SIMPLE SUMMARY: Multiple Myeloma is a cancer of plasma cells in the bone marrow. While effective treatments are available and many patients can now live years with the disease, most patients ultimately run out of treatment options. Pathway-directed therapy looks at genetic aberrations in the tumor cells and tries to blockade the tumor’s Achilles heel. Since myeloma cells show changes in several pathways, which can vary between different patients, agents targeting these pathways often only show activity in few patients. Pathway-directed therapy in myeloma is therefore often combined with personalized medicine, which aims to identify drugs that might interfere with the most important pathways in a particular patient. There are several pathways that can be targeted in myeloma, and, in combination with personalized medicine, some have shown promising results. However, there is still a challenge in identifying suitable patients and preventing resistance to single drugs, most likely caused by other pathways assuming the function of the blockaded one. Further research is therefore required to improve pathway-directed therapy. ABSTRACT: Multiple Myeloma (MM) is a malignant plasma cell disorder with an unmet medical need, in particular for relapsed and refractory patients.

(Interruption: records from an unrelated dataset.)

(** X4: Through every session, reorder calls included, every entry that has
    a block keeps having a stored block of its own setlist:
    [addSongToSetlist] checks the block, [deleteSetlist] removes entries
    and blocks of the setlist together, and no reorder is committed. *)
Theorem session_keeps_blocks_consistent
  (sv : services) (calls : list (string * call)) (db : DB) :
  entry_blocks_consistent db ->
  entry_blocks_consistent (run_calls sv calls db).
Proof.
  apply run_calls_invariant. intros user d d'. apply effect_entry_blocks_consistent.
Qed.

Lemma session_keeps_blocks_consistent_witness :
  entry_blocks_consistent
    (run_calls plain_services
       (session_band
        ++ [("U1", OnSetlist "S2"
                     (ReorderSetlistSongs
                        (SongsArray [ItemObj (mkReorderUpdate "F1" 9 (Some "B1"))]) 8))])
       db_band).
Proof.
  apply session_keeps_blocks_consistent.
  intros e [<- | [<- | [<- | []]]] bk Hbk; discriminate Hbk.
Defined.



(** ** What the controller never writes *)

(** X6: No session writes the songs, the bands or the memberships; so what
    [isUserBandMember] answers for a user and a band never changes. *)
Theorem session_never_writes_catalog
  (sv : services) (calls : list (string * call)) (db : DB) :
  let db' := run_calls sv calls db in
  songs db' = songs db
  /\ bands db' = bands db
  /\ band_members db' = band_members db
  /\ (forall user band, isUserBandMember db' user band = isUserBandMember db user band).
Proof.
  assert (H : songs (run_calls sv calls db) = songs db
              /\ bands (run_calls sv calls db) = bands db
              /\ band_members (run_calls sv calls db) = band_members db).
  { apply (run_calls_invariant
             (fun d => songs d = songs db /\ bands d = bands db
                       /\ band_members d = band_members db)); [|now repeat split].
    intros user d d' Heff. destruct Heff; simpl; trivial. }
  destruct H as (H1 & H2 & H3). simpl. repeat split; trivial.
Qed.

Lemma handle_unsuccessful (sv : services) (db : DB) (user : string) (c : call) :
  status (fst (handle sv db user c)) <> 200 ->
  status (fst (handle sv db user c)) <> 201 ->
  snd (handle sv db user c) = db.
Proof.
  destruct c as [| b uuid now | id req]; simpl.
  - reflexivity.
  - unfold createSetlist.
    destruct (negb (truthy_opt (cb_name b))); [reflexivity|].
    destruct (create_band_check db user (cb_band_id b)); [reflexivity|].
    destruct (negb (sv_notEmpty sv _)); [reflexivity|].
    destruct (Setlist_create _ (setlists db)); [|reflexivity].
    simpl. congruence.
  - destruct req; simpl; trivial.
    + unfold updateSetlist.
      destruct (Setlist.findByPk id (setlists db)) as [s|]; [|reflexivity].
      destruct (admin_denied db user s) as [[|]|]; [reflexivity| |reflexivity].
      destruct (name_changed _ s && negb (sv_notEmpty sv _)); [reflexivity|].
      simpl. congruence.
    + unfold deleteSetlist.
      destruct (Setlist.findByPk id (setlists db)) as [s|]; [|reflexivity].
      destruct (admin_denied db user s) as [[|]|]; [reflexivity| |reflexivity].
      simpl. congruence.
    + unfold addSongToSetlist.
      destruct (validate_add (sv_isUUID sv) b) as [[sid p]|]; [|reflexivity].
      destruct (Setlist.findByPk id (setlists db)) as [s|]; [|reflexivity].
      destruct (member_denied db user s) as [[|]|]; [reflexivity| |reflexivity].
      destruct (Song.findByPk sid (songs db)); [|reflexivity].
      destruct (invalid_block db id (ab_block_id b)); [reflexivity|]. simpl. congruence.
    + unfold removeSongFromSetlist.
      destruct (Setlist.findByPk id (setlists db)) as [s|]; [|reflexivity].
      destruct (member_denied db user s) as [[|]|]; [reflexivity| |reflexivity].
      destruct (SetlistSong.findOne pick id songId (setlist_songs db)); [|reflexivity].
      simpl. congruence.
    + intros _ _. apply reorder_store.
Qed.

Molecules within deregulated signaling pathways, including the RAS/RAF/MEK/ERK, but also the PI3K/AKT-pathway belong to the most promising evolving therapeutic targets. Rationally derived compounds hold great therapeutic promise to target tumor-specific abnormalities rather than general MM-associated vulnerabilities. This paradigm is probably best depicted by targeting mutated BRAF: while well-tolerated, remarkable responses have been achieved in selected patients by inhibition of BRAFV600E alone or in combination with MEK. Targeting of AKT has also shown promising results in a subset of patients as monotherapy or to resensitize MM-cells to conventional treatment. Approaches to target transcription factors, convergence points of signaling cascades such as p53 or c-MYC, are emerging as yet another exciting strategy for pathway-directed therapy. Informed by our increasing knowledge on the impact of signaling pathways in MM pathophysiology, rationally derived Precision-Medicine trials are ongoing. Their results are likely to once more fundamentally change treatment strategies in MM.